[Exercise goal] From the entries below, count the lines with "PDict". Write only the count.

[Data supplied]
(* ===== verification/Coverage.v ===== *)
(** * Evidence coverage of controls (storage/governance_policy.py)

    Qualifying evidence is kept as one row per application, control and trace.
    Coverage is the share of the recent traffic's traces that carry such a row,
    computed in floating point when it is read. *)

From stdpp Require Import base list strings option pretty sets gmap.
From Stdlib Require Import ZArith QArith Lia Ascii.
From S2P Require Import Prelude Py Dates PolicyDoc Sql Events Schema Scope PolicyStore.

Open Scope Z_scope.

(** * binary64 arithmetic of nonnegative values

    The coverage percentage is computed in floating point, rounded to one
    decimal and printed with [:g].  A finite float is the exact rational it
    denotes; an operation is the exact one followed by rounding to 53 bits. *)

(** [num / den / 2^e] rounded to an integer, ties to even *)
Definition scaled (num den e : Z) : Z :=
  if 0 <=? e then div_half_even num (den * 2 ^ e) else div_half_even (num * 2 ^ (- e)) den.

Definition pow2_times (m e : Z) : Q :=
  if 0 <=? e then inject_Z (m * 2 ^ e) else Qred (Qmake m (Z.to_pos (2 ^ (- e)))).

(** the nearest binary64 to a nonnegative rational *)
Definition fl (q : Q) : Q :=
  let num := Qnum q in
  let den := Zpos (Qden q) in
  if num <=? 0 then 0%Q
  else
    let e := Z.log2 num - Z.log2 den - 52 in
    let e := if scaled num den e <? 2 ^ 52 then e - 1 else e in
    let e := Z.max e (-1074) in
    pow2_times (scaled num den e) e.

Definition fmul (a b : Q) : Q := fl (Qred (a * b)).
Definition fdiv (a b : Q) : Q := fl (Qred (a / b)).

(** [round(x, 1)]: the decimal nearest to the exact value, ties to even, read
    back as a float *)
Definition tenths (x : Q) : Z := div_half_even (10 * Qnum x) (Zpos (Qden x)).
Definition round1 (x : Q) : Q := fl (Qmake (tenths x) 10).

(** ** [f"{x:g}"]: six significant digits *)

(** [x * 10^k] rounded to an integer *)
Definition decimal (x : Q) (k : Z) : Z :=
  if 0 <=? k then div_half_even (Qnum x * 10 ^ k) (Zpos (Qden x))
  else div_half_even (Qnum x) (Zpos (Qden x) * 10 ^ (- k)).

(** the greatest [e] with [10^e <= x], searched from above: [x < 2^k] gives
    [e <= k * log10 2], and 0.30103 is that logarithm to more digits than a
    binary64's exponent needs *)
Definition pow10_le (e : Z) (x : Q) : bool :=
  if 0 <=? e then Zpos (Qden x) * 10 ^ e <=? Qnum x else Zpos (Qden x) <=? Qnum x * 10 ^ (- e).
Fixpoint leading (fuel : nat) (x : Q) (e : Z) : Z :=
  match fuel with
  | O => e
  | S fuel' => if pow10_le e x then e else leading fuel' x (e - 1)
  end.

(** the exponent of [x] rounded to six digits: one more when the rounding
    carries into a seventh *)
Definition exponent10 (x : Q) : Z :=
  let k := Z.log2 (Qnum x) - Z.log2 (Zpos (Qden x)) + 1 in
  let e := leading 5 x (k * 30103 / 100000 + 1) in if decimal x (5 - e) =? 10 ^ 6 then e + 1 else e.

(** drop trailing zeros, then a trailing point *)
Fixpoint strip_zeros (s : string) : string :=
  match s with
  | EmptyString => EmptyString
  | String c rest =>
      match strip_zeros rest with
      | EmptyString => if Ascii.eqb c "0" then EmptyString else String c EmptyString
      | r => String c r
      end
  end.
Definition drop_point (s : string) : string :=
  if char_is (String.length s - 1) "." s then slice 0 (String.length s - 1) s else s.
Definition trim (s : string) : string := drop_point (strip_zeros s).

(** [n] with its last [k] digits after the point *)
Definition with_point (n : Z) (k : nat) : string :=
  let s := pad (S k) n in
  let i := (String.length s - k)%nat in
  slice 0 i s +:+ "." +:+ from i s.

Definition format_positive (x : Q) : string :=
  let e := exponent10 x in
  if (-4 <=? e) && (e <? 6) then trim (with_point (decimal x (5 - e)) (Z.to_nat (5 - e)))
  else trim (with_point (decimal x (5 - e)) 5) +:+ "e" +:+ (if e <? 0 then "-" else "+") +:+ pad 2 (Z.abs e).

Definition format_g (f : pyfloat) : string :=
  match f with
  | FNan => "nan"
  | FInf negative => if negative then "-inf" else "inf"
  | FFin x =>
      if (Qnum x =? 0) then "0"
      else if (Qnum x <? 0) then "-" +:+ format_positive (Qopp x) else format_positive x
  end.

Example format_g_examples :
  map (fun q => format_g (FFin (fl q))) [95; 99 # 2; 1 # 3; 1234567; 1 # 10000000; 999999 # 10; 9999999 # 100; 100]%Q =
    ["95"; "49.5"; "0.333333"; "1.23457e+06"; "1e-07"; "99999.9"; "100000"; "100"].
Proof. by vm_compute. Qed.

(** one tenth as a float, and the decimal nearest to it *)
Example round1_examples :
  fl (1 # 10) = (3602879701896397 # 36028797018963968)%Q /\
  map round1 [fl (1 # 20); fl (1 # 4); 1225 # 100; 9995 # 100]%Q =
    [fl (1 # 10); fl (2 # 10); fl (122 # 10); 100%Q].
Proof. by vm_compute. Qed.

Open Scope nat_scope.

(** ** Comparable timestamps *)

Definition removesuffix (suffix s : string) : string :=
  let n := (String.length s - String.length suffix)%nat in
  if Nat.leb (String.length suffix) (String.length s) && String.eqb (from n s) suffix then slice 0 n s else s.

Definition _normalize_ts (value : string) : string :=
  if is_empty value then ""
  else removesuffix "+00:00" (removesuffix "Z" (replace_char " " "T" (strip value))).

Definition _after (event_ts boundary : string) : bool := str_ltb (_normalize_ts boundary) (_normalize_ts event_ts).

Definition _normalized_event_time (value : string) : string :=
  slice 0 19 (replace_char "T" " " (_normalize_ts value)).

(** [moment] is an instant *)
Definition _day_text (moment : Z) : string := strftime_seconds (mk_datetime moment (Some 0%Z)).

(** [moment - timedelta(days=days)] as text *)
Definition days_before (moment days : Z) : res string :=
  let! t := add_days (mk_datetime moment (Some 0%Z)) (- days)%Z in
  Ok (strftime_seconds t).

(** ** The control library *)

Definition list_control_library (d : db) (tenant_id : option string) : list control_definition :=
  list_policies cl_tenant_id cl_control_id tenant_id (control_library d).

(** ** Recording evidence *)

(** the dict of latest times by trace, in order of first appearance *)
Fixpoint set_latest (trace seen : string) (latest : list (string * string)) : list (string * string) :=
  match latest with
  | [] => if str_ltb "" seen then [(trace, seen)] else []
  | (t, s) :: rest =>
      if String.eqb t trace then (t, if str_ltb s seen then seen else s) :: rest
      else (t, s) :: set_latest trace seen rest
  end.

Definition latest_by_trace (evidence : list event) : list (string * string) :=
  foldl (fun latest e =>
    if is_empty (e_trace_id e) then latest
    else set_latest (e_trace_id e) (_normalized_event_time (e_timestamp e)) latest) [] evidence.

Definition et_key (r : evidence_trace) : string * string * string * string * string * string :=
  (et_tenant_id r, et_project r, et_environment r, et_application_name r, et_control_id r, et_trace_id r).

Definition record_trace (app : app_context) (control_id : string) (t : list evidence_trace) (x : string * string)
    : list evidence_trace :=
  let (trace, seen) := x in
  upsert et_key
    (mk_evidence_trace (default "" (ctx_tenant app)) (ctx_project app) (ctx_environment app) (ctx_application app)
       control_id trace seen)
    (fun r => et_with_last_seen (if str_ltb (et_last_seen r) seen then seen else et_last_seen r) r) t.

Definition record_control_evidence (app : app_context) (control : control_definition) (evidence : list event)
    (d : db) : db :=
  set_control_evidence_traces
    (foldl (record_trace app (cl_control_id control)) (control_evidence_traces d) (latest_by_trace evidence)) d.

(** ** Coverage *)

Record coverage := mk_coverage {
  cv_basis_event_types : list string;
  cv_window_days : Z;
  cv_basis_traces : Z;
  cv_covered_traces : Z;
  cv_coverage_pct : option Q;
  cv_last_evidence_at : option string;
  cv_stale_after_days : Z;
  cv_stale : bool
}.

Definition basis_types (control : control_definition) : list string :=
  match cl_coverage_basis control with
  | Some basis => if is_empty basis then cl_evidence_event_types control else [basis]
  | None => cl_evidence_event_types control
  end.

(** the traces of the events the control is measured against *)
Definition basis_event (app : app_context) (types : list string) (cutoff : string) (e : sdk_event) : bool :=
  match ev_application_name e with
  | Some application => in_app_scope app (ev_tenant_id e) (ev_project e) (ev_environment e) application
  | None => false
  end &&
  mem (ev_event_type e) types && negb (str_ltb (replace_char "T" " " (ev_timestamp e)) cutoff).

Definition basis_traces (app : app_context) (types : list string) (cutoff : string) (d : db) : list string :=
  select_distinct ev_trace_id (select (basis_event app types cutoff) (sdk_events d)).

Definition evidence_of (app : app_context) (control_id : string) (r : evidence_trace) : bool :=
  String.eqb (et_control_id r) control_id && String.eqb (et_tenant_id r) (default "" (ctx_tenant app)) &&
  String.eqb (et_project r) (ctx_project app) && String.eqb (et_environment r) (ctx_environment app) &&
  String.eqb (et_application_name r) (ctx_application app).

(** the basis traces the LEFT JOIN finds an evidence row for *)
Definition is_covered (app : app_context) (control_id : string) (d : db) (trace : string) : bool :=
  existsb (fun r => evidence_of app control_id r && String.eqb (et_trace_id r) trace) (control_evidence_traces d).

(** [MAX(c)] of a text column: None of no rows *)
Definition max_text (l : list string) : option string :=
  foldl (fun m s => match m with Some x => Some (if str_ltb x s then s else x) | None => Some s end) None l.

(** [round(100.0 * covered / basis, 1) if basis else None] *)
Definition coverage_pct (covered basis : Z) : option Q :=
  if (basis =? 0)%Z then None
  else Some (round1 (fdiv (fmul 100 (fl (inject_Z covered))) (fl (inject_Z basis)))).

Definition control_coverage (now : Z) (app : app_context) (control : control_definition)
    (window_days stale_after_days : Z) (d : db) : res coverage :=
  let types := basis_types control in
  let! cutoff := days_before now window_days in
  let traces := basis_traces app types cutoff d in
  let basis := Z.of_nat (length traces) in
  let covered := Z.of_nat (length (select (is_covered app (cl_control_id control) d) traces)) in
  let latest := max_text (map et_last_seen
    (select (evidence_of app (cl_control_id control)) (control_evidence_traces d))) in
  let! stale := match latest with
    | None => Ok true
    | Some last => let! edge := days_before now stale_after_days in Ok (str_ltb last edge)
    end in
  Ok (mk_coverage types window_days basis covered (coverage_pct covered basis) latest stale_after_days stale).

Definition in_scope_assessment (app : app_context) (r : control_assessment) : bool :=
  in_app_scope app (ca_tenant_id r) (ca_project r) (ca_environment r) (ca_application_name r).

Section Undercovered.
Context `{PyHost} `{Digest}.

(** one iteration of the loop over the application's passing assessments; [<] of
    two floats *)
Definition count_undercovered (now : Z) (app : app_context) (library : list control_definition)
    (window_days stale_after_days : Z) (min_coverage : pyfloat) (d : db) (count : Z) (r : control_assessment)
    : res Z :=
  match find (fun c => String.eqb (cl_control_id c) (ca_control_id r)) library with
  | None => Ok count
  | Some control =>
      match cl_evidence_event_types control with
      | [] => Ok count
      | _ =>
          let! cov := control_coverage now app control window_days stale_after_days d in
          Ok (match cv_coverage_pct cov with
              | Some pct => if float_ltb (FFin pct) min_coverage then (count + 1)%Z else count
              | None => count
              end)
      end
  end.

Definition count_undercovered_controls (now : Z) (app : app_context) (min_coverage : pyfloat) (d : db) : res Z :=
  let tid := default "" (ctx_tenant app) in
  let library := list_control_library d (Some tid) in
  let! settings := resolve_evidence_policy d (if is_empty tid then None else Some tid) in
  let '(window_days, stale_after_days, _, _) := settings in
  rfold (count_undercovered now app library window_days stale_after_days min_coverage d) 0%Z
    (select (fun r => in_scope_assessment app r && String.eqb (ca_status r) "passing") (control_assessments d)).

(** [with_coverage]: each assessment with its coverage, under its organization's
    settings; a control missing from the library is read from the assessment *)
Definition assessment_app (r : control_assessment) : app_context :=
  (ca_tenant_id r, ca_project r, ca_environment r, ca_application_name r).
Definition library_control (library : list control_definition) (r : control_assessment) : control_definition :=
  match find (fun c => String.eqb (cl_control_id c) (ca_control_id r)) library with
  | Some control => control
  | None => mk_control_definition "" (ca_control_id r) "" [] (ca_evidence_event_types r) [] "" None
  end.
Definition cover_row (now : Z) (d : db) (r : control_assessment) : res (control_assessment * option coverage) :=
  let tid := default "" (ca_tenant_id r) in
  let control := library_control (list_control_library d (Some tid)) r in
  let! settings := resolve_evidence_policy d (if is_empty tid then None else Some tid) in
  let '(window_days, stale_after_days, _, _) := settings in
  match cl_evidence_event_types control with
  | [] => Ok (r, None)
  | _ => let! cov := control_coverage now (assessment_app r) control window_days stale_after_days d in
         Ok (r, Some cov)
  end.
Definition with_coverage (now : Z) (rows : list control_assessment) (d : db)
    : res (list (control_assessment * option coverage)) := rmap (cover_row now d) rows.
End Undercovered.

* * *

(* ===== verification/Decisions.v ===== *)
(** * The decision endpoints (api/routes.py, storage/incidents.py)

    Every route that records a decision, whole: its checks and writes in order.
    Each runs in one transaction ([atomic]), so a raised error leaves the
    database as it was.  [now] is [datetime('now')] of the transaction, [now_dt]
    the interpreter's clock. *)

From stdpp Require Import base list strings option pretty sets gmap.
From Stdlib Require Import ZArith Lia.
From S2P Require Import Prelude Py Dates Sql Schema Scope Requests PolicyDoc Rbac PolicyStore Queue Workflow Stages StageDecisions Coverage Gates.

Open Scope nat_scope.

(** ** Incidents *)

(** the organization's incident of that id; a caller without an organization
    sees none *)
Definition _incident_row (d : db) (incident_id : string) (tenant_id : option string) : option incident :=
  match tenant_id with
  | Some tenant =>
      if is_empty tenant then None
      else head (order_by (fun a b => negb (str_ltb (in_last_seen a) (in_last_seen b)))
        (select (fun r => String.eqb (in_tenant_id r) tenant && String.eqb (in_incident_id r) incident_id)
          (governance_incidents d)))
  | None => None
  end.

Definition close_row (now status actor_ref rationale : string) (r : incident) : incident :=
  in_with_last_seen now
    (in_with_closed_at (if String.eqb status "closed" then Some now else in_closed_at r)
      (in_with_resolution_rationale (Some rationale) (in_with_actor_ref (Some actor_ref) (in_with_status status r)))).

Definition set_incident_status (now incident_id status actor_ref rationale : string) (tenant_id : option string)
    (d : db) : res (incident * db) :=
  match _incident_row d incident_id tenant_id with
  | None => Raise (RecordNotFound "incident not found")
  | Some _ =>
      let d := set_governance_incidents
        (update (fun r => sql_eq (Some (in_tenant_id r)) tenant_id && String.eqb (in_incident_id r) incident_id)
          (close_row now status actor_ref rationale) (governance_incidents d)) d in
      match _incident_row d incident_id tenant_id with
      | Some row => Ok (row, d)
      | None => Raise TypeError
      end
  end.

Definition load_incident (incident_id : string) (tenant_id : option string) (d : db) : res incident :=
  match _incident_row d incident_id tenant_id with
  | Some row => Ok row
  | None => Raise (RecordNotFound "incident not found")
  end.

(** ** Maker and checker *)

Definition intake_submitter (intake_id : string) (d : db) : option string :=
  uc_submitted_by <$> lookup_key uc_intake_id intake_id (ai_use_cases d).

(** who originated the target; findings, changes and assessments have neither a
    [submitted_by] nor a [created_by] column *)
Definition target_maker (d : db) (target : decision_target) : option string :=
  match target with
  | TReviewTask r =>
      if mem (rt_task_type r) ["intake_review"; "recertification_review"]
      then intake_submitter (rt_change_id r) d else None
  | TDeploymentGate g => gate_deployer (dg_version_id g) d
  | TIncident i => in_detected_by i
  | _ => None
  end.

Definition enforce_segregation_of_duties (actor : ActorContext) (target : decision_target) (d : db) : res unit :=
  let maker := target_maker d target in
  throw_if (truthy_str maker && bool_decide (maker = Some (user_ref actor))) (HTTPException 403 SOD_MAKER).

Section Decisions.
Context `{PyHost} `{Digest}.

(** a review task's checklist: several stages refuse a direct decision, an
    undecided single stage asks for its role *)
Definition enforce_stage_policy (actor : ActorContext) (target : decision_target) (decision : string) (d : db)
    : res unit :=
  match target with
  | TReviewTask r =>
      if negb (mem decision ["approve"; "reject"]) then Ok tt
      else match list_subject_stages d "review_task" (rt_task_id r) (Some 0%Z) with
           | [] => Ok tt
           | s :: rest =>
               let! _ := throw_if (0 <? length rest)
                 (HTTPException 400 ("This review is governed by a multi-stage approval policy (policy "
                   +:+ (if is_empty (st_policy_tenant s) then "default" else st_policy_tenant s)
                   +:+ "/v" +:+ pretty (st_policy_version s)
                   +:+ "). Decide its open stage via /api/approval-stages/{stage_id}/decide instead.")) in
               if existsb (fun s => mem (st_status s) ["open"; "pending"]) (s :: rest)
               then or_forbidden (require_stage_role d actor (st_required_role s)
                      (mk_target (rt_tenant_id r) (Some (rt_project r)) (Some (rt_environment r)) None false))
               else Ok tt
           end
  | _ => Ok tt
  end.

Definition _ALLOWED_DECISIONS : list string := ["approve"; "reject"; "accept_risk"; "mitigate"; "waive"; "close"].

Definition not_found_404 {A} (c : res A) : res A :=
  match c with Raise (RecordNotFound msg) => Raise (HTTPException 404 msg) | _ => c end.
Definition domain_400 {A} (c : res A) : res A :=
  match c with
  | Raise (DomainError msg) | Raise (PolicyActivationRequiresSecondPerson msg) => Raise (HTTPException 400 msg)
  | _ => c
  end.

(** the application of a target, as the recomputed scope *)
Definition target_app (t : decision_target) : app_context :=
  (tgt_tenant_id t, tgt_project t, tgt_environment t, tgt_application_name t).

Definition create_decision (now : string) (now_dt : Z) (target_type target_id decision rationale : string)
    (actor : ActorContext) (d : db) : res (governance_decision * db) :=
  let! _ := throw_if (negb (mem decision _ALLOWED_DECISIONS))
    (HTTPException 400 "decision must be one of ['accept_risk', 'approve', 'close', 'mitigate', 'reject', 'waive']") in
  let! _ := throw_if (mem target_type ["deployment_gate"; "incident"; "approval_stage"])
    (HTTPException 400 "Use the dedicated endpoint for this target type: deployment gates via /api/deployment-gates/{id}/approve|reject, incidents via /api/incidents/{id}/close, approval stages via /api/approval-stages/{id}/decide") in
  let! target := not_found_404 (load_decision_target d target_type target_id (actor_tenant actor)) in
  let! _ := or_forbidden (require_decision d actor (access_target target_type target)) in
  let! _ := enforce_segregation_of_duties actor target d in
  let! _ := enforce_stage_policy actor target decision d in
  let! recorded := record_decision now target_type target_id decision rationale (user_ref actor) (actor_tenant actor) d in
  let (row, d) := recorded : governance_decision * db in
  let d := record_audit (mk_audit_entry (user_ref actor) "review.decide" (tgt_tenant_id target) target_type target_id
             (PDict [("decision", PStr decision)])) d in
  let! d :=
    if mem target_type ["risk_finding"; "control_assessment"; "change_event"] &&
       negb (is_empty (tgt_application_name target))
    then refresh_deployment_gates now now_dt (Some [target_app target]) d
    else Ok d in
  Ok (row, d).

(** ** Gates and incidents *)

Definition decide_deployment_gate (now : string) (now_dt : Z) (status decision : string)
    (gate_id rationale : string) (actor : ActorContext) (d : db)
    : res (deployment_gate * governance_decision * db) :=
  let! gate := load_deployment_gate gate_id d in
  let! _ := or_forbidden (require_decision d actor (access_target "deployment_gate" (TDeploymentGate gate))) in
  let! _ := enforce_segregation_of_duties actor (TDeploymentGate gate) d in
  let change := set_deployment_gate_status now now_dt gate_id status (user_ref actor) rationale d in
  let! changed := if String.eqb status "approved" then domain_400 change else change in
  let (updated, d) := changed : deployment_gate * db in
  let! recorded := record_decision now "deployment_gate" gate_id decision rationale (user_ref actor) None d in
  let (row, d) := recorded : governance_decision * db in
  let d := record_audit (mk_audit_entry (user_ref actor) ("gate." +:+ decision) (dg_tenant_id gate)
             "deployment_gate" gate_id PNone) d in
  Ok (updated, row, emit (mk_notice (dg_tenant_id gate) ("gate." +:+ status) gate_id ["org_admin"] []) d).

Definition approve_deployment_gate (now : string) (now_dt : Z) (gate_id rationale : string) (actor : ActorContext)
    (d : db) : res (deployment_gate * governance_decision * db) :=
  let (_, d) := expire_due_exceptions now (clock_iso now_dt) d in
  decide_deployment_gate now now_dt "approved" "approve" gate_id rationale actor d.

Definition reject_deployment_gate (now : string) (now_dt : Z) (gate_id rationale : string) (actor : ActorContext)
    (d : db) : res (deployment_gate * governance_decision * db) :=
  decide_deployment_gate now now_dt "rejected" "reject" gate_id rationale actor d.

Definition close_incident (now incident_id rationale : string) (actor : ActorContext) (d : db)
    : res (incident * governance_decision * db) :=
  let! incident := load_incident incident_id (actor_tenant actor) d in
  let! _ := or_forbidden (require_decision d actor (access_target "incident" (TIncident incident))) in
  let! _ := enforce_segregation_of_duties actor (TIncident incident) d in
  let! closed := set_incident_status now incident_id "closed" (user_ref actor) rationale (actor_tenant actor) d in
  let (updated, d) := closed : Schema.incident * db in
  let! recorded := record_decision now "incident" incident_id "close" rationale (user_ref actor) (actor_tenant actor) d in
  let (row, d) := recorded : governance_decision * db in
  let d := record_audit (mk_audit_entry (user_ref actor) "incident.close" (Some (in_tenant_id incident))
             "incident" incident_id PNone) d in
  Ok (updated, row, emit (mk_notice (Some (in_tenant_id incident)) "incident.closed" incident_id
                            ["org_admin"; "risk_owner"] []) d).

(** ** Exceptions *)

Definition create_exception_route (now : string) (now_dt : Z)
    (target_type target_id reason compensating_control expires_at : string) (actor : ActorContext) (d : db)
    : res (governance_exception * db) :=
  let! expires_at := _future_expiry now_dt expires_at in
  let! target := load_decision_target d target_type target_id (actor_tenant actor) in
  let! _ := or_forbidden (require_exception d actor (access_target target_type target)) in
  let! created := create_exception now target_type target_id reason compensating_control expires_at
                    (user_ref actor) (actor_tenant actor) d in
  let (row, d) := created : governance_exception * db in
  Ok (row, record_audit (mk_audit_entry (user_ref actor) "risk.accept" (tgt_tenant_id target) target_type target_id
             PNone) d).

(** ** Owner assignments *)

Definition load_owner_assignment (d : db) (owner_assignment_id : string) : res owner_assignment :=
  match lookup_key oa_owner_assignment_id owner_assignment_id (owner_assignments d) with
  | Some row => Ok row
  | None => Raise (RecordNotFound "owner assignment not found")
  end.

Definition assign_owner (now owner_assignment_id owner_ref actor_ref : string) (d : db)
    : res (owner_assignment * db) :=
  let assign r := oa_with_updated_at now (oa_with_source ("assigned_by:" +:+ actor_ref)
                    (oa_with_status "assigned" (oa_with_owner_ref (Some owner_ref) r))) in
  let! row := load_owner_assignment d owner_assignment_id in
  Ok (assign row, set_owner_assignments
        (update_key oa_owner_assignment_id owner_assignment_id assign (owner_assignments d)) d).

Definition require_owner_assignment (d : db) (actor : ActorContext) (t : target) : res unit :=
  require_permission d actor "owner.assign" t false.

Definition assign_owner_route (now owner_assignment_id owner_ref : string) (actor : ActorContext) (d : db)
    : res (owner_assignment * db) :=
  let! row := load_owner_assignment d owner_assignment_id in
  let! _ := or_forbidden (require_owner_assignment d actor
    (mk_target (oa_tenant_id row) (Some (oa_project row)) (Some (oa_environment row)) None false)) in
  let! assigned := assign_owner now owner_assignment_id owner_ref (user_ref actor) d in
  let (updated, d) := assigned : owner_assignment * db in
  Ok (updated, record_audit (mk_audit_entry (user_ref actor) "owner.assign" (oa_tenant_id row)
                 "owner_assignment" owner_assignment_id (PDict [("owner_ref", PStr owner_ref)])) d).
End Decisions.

[Solution for this exercise] 2